You are handling the error (e.g. providing the user with a flash message telling them their was an error) - but if you don't re-throw it you will end up in the 'success' callback-chain - without a result obviously. Therefore whether you re-throw the error or squash it depends on whether another 'reject' function will be there to squash it further down the chain etc.




You should only ever be squashing an error into a success response if that's what someone would be expecting but that's rarely the case. Normally you should be allowing the error to bubble up and be decided by the caller.

I can think of a couple cases where catching an error down low with the purpose of squashing it makes sense. One would be for a service that you know may not have data and you don't care if it doesn't. For instance, trying to get geolocation data for a user in order to improve their experience but if it fails you don't need to show an error:

return geolocationService.fetch().catch((err) { /* log error /; return {}; / empty result/ });

Another case is when you might have multiple ways of handling the request where one is prioritized over the other. In this case, you can catch errors from the first attempt and try a second method. If they both error out, then the result promise will be an error as well.

return primary.fetch().catch((err) => { return secondary.fetch(); }).then((data) => { / manipulate data */});


> Therefore whether you re-throw the error or squash it depends on whether another 'reject' function will be there to squash it further down the chain etc.

Does it matter if another 'reject' function is there to squash it? I was under the impression that unhandled rejections would just vanish into the ether... no need to worry about another promise handling them. Just re-throw the error and forget about it.

Edit: To be clear, the browser may display an error in the console as a diagnostic tool, but my impression is that unhandled rejections will not result in an actual exception that halts execution.

Edit 2: Here's a fun example for the Chrome console:

    var p = Promise.reject();
    setTimeout(() => p.catch(e => {}), 1000);
It displays an error... and then a second later the error transforms into a non-error!


> Edit: To be clear, the browser may display an error in the console as a diagnostic tool, but my impression is that unhandled rejections will not result in an actual exception that halts execution.

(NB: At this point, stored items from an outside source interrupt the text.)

(** ** The whole batch *)
Record batch_facts (owner tokenId : string) (tr : list event) (b : ClaimBatch) (rows chosen : list ResultRow) (safe n : Z) (o s : string)
    (p : ProgressReading) : Prop := {
  bf_owner : known tr (OwnerOf (BigInt tokenId) n) (Ok o) ∧ toLowerCase (getAddress o) = toLowerCase owner;
  bf_signer : known tr (ResultSigner None) (Ok s) ∧ getAddress s = gc_signer config ∧ cb_signer b = gc_signer config;
  bf_chain : known tr ChainId (Ok GUARDIAN_CHAIN_ID);
  bf_safe : known tr SafeBlock (Ok (Some safe));
  bf_rows : known tr (ReadUnclaimed coll tokenId) rows ∧ chosen `sublist_of` rows;
  bf_claims : Forall2 claims_row chosen (cb_claims b);
  bf_payable : Forall (payable tr safe) chosen;
  bf_size : Z.of_nat (length (cb_claims b)) + (if cb_honor b then 1 else 0) <= GUARDIAN_CLAIM_BATCH;
  bf_progress : known tr (ProgressOf (BigInt tokenId) n) (Ok p);
  bf_honor : ∀ h, cb_honor b = Some h → ∃ sealed t1, known tr Now t1 ∧ known tr (ReadHonor tokenId (t1 - HONOR_CLOCK_MARGIN_MS)) (Ok (Some sealed))
    ∧ honor_claim sign_honor tokenId (honors_read p) (Some sealed) = Ok (Some h) }.
Definition batch_post (owner tokenId : string) (tr : list event) (r : result ClaimBatch) : Prop :=
  match r with Ok b => ∃ rows chosen safe n o s p, batch_facts owner tokenId tr b rows chosen safe n o s p | Throw _ => True end.
Lemma batch_keeps owner tokenId tr :
  keeps tr (claim_batch config sign_result sign_honor budgetMs owner tokenId) (batch_post owner tokenId).
Proof.
  unfold claim_batch. cbn [keeps]. split; [done|]. intros t0. eapply keeps_seq; [apply token_keeps|]. intros tr1 [t|e] _; [|done].
  intros (n & o & p & Ho & Eo & Hp & Eh). destruct (String.eqb _ _) eqn:Eown; [|done]. cbn [negb keeps]. split; [done|].
  intros [s|e]; [|done]. destruct (String.eqb (getAddress s) _) eqn:Es; [|done]. cbn [negb keeps]. split; [done|]. intros [c|e]; [|done].
  destruct (Z.eqb_spec c GUARDIAN_CHAIN_ID) as [->|]; [|done]. cbn [negb keeps]. split; [done|]. intros [[safe|]|e]; [|done..]. bools.
  rewrite Eo in Eown.
  match goal with |- keeps ?tr0 _ _ => set (tr2 := tr0) end.
  assert (K : known tr2 (OwnerOf (BigInt tokenId) n) (Ok o) ∧ known tr2 (ProgressOf (BigInt tokenId) n) (Ok p) ∧ known tr2 (ResultSigner None) (Ok s)
    ∧ known tr2 ChainId (Ok GUARDIAN_CHAIN_ID) ∧ known tr2 SafeBlock (Ok (Some safe))) by (subst tr2; split_and!; auto 8 with asked).
  destruct K as (K1 & K2 & K3 & K4 & K5). clearbody tr2. clear Ho Hp.
  assert (Hgo : ∀ sealed tr3, tr2 `prefix_of` tr3 →
    (∀ h, sealed = Some h → ∃ t1, known tr3 Now t1 ∧ known tr3 (ReadHonor tokenId (t1 - HONOR_CLOCK_MARGIN_MS)) (Ok (Some h))) →
    keeps tr3 (sign_batch config sign_result sign_honor (t0 + budgetMs) safe tokenId t sealed) (batch_post owner tokenId)).
  { intros sealed tr3 Hpre Hsealed. unfold sign_batch. destruct (honor_claim _ _ _ sealed) as [honor|e] eqn:Eclaim; [|done].
    cbn [keeps]. split; [done|]. intros rows. eapply keeps_seq.
    { apply claim_rows_keeps; [cbn; destruct (bool_decide _); vm_compute; congruence|].
      apply Forall_forall. intros row Hin. exists tokenId, rows. split; [apply known_last|done]. }
    intros tr4 [claims|e] Hpre4; [|done]. intros (chosen & more & -> & Hsub & Hf2 & Hfa & Hlen). cbn [keeps batch_post app].
    assert (P4 : tr2 `prefix_of` tr4) by (etransitivity; [exact Hpre|]; etransitivity; [|exact Hpre4]; by apply prefix_app_r).
    assert (P3 : tr3 `prefix_of` tr4) by (etransitivity; [|exact Hpre4]; by apply prefix_app_r).
    assert (Hsize : Z.of_nat (length more) + (if honor then 1 else 0) <= GUARDIAN_CLAIM_BATCH).
    { cbn [app] in Hlen. destruct honor as [h|]; cbn in Hlen; lia. }
    assert (Hold : ∀ q a, known tr2 q a → known tr4 q a) by (intros q a; by apply known_prefix).
    exists rows, chosen, safe, n, o, s, p. split; cbn [cb_signer cb_claims cb_honor]; auto.
    - split; [|done]. eapply known_prefix; [exact Hpre4|apply known_last].
    - intros h ->. rewrite Eh in Eclaim. destruct sealed as [h'|]; [|done]. destruct (Hsealed h' eq_refl) as (t1 & Ht1 & Hr).
      exists h', t1. split_and!; [by eapply known_prefix..|done]. }
  destruct (gk_revealed t); [|by apply Hgo]. cbn [keeps]. split; [done|]. intros t1. split; [done|]. intros [sealed|e]; [|done].
  apply Hgo; [by rewrite <- app_assoc; apply prefix_app_r|]. intros h ->. exists t1. split; [auto with asked|apply known_last].
Qed.

(** ** Many processes over one store *)
Variable keccak : string → string.
Variable resultInputs : Job → string.
Record Run := { ru_owner : string; ru_token : string; ru_prog : prog ClaimBatch; ru_trace : list event }.
Record Sys := { sy_store : Store; sy_chain : gset string; sy_runs : gmap nat Run }.
Local Notation db S := (st_db (sy_store S)).
Local Notation batch_prog := (claim_batch config sign_result sign_honor budgetMs).
Inductive cstep : Sys → Sys → Prop :=
  | c_open S pid owner tok : sy_runs S !! pid = None →
      cstep S {| sy_store := sy_store S; sy_chain := sy_chain S;
                 sy_runs := <[pid := {| ru_owner := owner; ru_token := tok; ru_prog := batch_prog owner tok; ru_trace := [] |}]> (sy_runs S) |}
  | c_answer S pid r q k a s' : sy_runs S !! pid = Some r → ru_prog r = Ask q k → answers config (sy_chain S) q a (sy_store S) s' →
      cstep S {| sy_store := s'; sy_chain := sy_chain S;
                 sy_runs := <[pid := {| ru_owner := ru_owner r; ru_token := ru_token r; ru_prog := k a; ru_trace := (ru_trace r ++ [existT q a])%list |}]> (sy_runs S) |}
  (** A worker counts an admission, or writes elsewhere. *)
  | c_settle S j r d' : ledger_insert keccak resultInputs j r (db S) = Ok (tt, d') →
      cstep S {| sy_store := with_db d' (sy_store S); sy_chain := sy_chain S; sy_runs := sy_runs S |}
  | c_work S d' : results d' = results (db S) →
      cstep S {| sy_store := with_db d' (sy_store S); sy_chain := sy_chain S; sy_runs := sy_runs S |}
  (** The page of a guardian reads its honors, and marks what it has seen claimed. *)
  | c_honor S b : cstep S {| sy_store := with_book b (sy_store S); sy_chain := sy_chain S; sy_runs := sy_runs S |}
  | c_seen S row : row ∈ results (db S) → sr_tx row ∈ sy_chain S →
      cstep S {| sy_store := with_db (markClaimed (r_id (sr_result row)) (db S)) (sy_store S); sy_chain := sy_chain S; sy_runs := sy_runs S |}
  | c_chain S tx : cstep S {| sy_store := sy_store S; sy_chain := {[tx]} ∪ sy_chain S; sy_runs := sy_runs S |}
  | c_crash S pid : cstep S {| sy_store := sy_store S; sy_chain := sy_chain S; sy_runs := delete pid (sy_runs S) |}.
Definition c_start (S : Sys) : Prop := results (db S) = [] ∧ sy_runs S = ∅.

(** A row without what a claim writes to it. *)
Definition bare (r : ResultRow) : ResultRow :=
  {| sr_id := sr_id r; sr_token := sr_token r; sr_collection := sr_collection r; sr_actor := sr_actor r; sr_outing := sr_outing r;
     sr_admission := sr_admission r; sr_tx := sr_tx r; sr_at := sr_at r; sr_result := sr_result r; sr_epoch := sr_epoch r; sr_ruleset := sr_ruleset r;
     sr_traitsHash := sr_traitsHash r; sr_inputs := sr_inputs r; sr_payer := sr_payer r; sr_attested := None; sr_claimed := false |}.
Definition in_ledger (d : Db) (r : ResultRow) : Prop := bare r ∈ bare <$> results d.
(** What the ledger keeps true of itself, while [chain] holds the claimed payments. *)
Record true_ledger (chain : gset string) (d : Db) : Prop := {
  tl_ids : NoDup (sr_id <$> results d);
  tl_txs : NoDup (sr_tx <$> results d);
  tl_low : ∀ r, r ∈ results d → sr_id r = toLowerCase (r_id (sr_result r));
  tl_marks : ∀ r, r ∈ results d → sr_claimed r = true → sr_tx r ∈ chain;
  tl_signed : ∀ r e signer sg, r ∈ results d → sr_attested r = Some (e, signer, sg) → signer = gc_signer config ∧ signs r sg }.
Definition event_ok (chain : gset string) (d : Db) (e : event) : Prop :=
  match projT1 e as q return answer q → Prop with
  | ReadUnclaimed c tok => λ rows, NoDup (sr_tx <$> rows) ∧ Forall (λ r, of_token c tok r = true ∧ in_ledger d r) rows
  | ClaimedPayments tx => λ a, a = Ok true → tx ∈ chain
  | _ => λ _, True
  end (projT2 e).
Record inv (S : Sys) : Prop := {
  in_true : true_ledger (sy_chain S) (db S);
  in_runs : ∀ pid r, sy_runs S !! pid = Some r →
    keeps (ru_trace r) (ru_prog r) (batch_post (ru_owner r) (ru_token r)) ∧ Forall (event_ok (sy_chain S) (db S)) (ru_trace r) }.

Well if it's not handled there is simply no further promise-chain to call. If you maintain a large-enough app, you probably have some kind of tool for reporting client-side javascript errors. When you have unhandled promises it's not always clear that they are unhandled because you handled it and just happened to re-throw even though the promise has no further chain, or whether someone messed up and actually isn't handling a rejection. Thus to avoid this, adding new promise to a chain involves finding the first .catch(), adding a throw, and an extra .catch() further down the chain.